(** C6: whenever, in any history, a connect-error notification arrives on
    a handle the adapter has opened, the adapter sets exactly one timer, of
    3000 ms, and changes no field; the only callbacks called are those
    handed to the library for that event by [receive], never one of the
    registry. When the timer fires, its closure calls [connect] with the
    token stored at that moment; the stored token only changes when
    [connect] is given a token that is neither [null] nor empty. *)
Theorem connect_error_schedules_reconnect
    (u : option string) (o : option (gmap string value)) (acts : list action)
    (h : handle) (err : value) (rest : list value) :
  let w := run acts (constructor u o) in
  h < fresh w →
  let w' := exec (notify h "connect_error" (err :: rest)) w in
  notify h "connect_error" (err :: rest) w = (Normal (), w') ∧
  this w' = this w ∧
  List.filter is_timer (since w w') = [EsetTimeout Reconnect 3000] ∧
  (∀ cb args, Ecall cb args ∈ since w w' →
              Eon h "connect_error" (Fn cb) ∈ trace w) ∧
  (∀ w3, handleConnectError err w3 =
         (Normal (),
          mkWorld (this w3) (fresh w3)
                  (trace w3 ++ [ Eerror "Connection error, attempting to reconnect:" err;
                                 EsetTimeout Reconnect 3000 ]))) ∧
  (∀ w3, fire Reconnect w3 = connect (token (this w3)) w3) ∧
  (∀ a w3, token (this (exec (step a) w3)) =
           match a with
           | Connect t => if truthy t then t else token (this w3)
           | _ => token (this w3)
           end).
Proof.
  intros w Hh w'.
  pose proof (reachable_wired u o acts h "connect_error" Hh) as Hw. fold w in Hw.
  set (ls := listeners (trace w) h "connect_error") in *.
  assert (List.filter is_arrow ls = [Arrow OnConnectError]) as Harrows.
  { rewrite Hw. unfold wiring, listeners.
    cbn [omap list_omap String.eqb Ascii.eqb Bool.eqb andb].
    rewrite Nat.eqb_refl. reflexivity. }
  assert (notify h "connect_error" (err :: rest) w =
          (Normal (),
           mkWorld (this w) (fresh w)
                   (trace w ++ flat_map (connect_error_effects (err :: rest)) ls)))
    as Hn.
  { unfold notify, mbind, M_bind, history. fold ls.
    apply forEach_invoke_connect_error. intros l Hin Hl.
    assert (l ∈ List.filter is_arrow ls) as Hin'.
    { apply list_elem_of_In, List.filter_In. by rewrite <- list_elem_of_In. }
    rewrite Harrows in Hin'. by apply list_elem_of_singleton in Hin'. }
  assert (since w w' = flat_map (connect_error_effects (err :: rest)) ls) as Hs.
  { apply since_app. unfold w', exec. by rewrite Hn. }
  split; [|split; [|split; [|split; [|split; [|split]]]]].
  - unfold w', exec. by rewrite Hn.
  - unfold w', exec. by rewrite Hn.
  - rewrite Hs, timers_connect_error_effects, Harrows. reflexivity.
  - intros cb args. rewrite Hs. rewrite list_elem_of_In, in_flat_map.
    intros ([a|cb'] & Hin & Hc); cbn in Hc.
    + destruct Hc as [Hc|[Hc|[]]]; discriminate.
    + destruct Hc as [[= -> _]|[]].
      apply list_elem_of_In in Hin. unfold ls, listeners in Hin.
      apply list_elem_of_omap in Hin as (x & Hx & Hsome).
      destruct x as [| h' e' l | | | | | |]; try discriminate.
      destruct (Nat.eqb h' h && String.eqb e' "connect_error") eqn:Eb;
        [|discriminate].
      injection Hsome as ->.
      apply andb_prop in Eb as [->%Nat.eqb_eq ->%String.eqb_eq]. exact Hx.
  - intros w3. apply handleConnectError_eq.
  - intros w3. apply fire_eq.
  - intros a w3. apply step_token.
Qed.
(** * Region allocator (k0ekk0ek/region): a shallow embedding of [region.c]

    The allocator keeps all of its administration inside the mapping it
    manages, and addresses everything by offset from the mapping's base.
    The embedding therefore models the mapping as an array of bytes placed at
    a base address, and every structure field of the C code as a load or a
    store at the field's byte offset.

    Target assumed throughout (the one the demo driver [alloc.c] runs on):
    LP64, little-endian; [uintptr_t], [size_t] and [intptr_t] are 8 bytes,
    [uint16_t] is 2 bytes, structures are laid out with natural alignment. *)

From Stdlib Require Import ZArith Lia Bool List String Ascii.
From stdpp Require Import base list gmap.
Import ListNotations.
Local Open Scope Z_scope.

(** ** Machine integers *)

Definition wordsize : Z := 2 ^ 64.

(** conversion to [uintptr_t] / [size_t] / [uint64_t] *)
Definition u64 (x : Z) : Z := x mod wordsize.

(** conversion to [intptr_t] *)
Definition s64 (x : Z) : Z :=
  let y := x mod wordsize in
  if y <? 2 ^ 63 then y else y - wordsize.

(** [~x] on a 64-bit unsigned operand *)
Definition not64 (x : Z) : Z := wordsize - 1 - u64 x.

Fixpoint ctz_pos (p : positive) : Z :=
  match p with
  | xO q => 1 + ctz_pos q
  | _ => 0
  end.

(** [__builtin_ctzll]; the result is undefined for 0 and the caller guards
    against it. *)
Definition ctzll (x : Z) : Z :=
  match x with
  | Zpos p => ctz_pos p
  | _ => 64
  end.

(** ** The mapping and the outcome of running code on it *)

(** The mapped block: [msize] bytes at address [base].  [bytes] is keyed by
    the offset from [base]; a byte that was never written reads as 0, as the
    pages of a fresh [ftruncate]d shared-memory object do. *)
Record mapping : Type := Mapping {
  base : Z;
  msize : Z;
  bytes : gmap Z Z
}.

Inductive outcome (A : Type) : Type :=
| Ok (a : A) (m : mapping)   (* returned normally *)
| AssertFail                 (* an assert() failed (build without NDEBUG) *)
| Undefined                  (* access outside the mapping, division by 0,
                                read outside a table *)
| OutOfFuel.                 (* a loop was still running when fuel ran out *)

Arguments Ok {A} a m.
Arguments AssertFail {A}.
Arguments Undefined {A}.
Arguments OutOfFuel {A}.

Definition M (A : Type) : Type := mapping -> outcome A.

Definition ret {A} (a : A) : M A := fun m => Ok a m.

Definition bind {A B} (c : M A) (k : A -> M B) : M B :=
  fun m =>
    match c m with
    | Ok a m' => k a m'
    | AssertFail => AssertFail
    | Undefined => Undefined
    | OutOfFuel => OutOfFuel
    end.

Notation "x <- c ;; k" := (bind c (fun x => k))
  (at level 100, c at next level, right associativity).
Notation "c ;;; k" := (bind c (fun _ => k))
  (at level 100, right associativity).

Definition undefined {A} : M A := fun _ => Undefined.
Definition out_of_fuel {A} : M A := fun _ => OutOfFuel.
Definition assert_fail {A} : M A := fun _ => AssertFail.

(** ** Memory accesses *)

Definition in_bounds (m : mapping) (p : Z) : bool :=
  (base m <=? p) && (p <? base m + msize m).

Definition load8 (p : Z) : M Z :=
  fun m =>
    if in_bounds m p
    then Ok (default 0 (bytes m !! (p - base m))) m
    else Undefined.

Definition store8 (p v : Z) : M unit :=
  fun m =>
    if in_bounds m p
    then Ok tt (Mapping (base m) (msize m)
                  (<[p - base m := v mod 256]> (bytes m)))
    else Undefined.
──────
**Directions for this task**
Would you retype exactly the lines above, from the line with "(** * Region" to the line with "(** The mapped", with both end lines kept and nothing more?

**Exercise result**
(** * Region allocator (k0ekk0ek/region): a shallow embedding of [region.c]

    The allocator keeps all of its administration inside the mapping it
    manages, and addresses everything by offset from the mapping's base.
    The embedding therefore models the mapping as an array of bytes placed at
    a base address, and every structure field of the C code as a load or a
    store at the field's byte offset.

    Target assumed throughout (the one the demo driver [alloc.c] runs on):
    LP64, little-endian; [uintptr_t], [size_t] and [intptr_t] are 8 bytes,
    [uint16_t] is 2 bytes, structures are laid out with natural alignment. *)

From Stdlib Require Import ZArith Lia Bool List String Ascii.
From stdpp Require Import base list gmap.
Import ListNotations.
Local Open Scope Z_scope.

(** ** Machine integers *)

Definition wordsize : Z := 2 ^ 64.

(** conversion to [uintptr_t] / [size_t] / [uint64_t] *)
Definition u64 (x : Z) : Z := x mod wordsize.

(** conversion to [intptr_t] *)
Definition s64 (x : Z) : Z :=
  let y := x mod wordsize in
  if y <? 2 ^ 63 then y else y - wordsize.

(** [~x] on a 64-bit unsigned operand *)
Definition not64 (x : Z) : Z := wordsize - 1 - u64 x.

Fixpoint ctz_pos (p : positive) : Z :=
  match p with
  | xO q => 1 + ctz_pos q
  | _ => 0
  end.

(** [__builtin_ctzll]; the result is undefined for 0 and the caller guards
    against it. *)
Definition ctzll (x : Z) : Z :=
  match x with
  | Zpos p => ctz_pos p
  | _ => 64
  end.

(** ** The mapping and the outcome of running code on it *)

(** The mapped block: [msize] bytes at address [base].  [bytes] is keyed by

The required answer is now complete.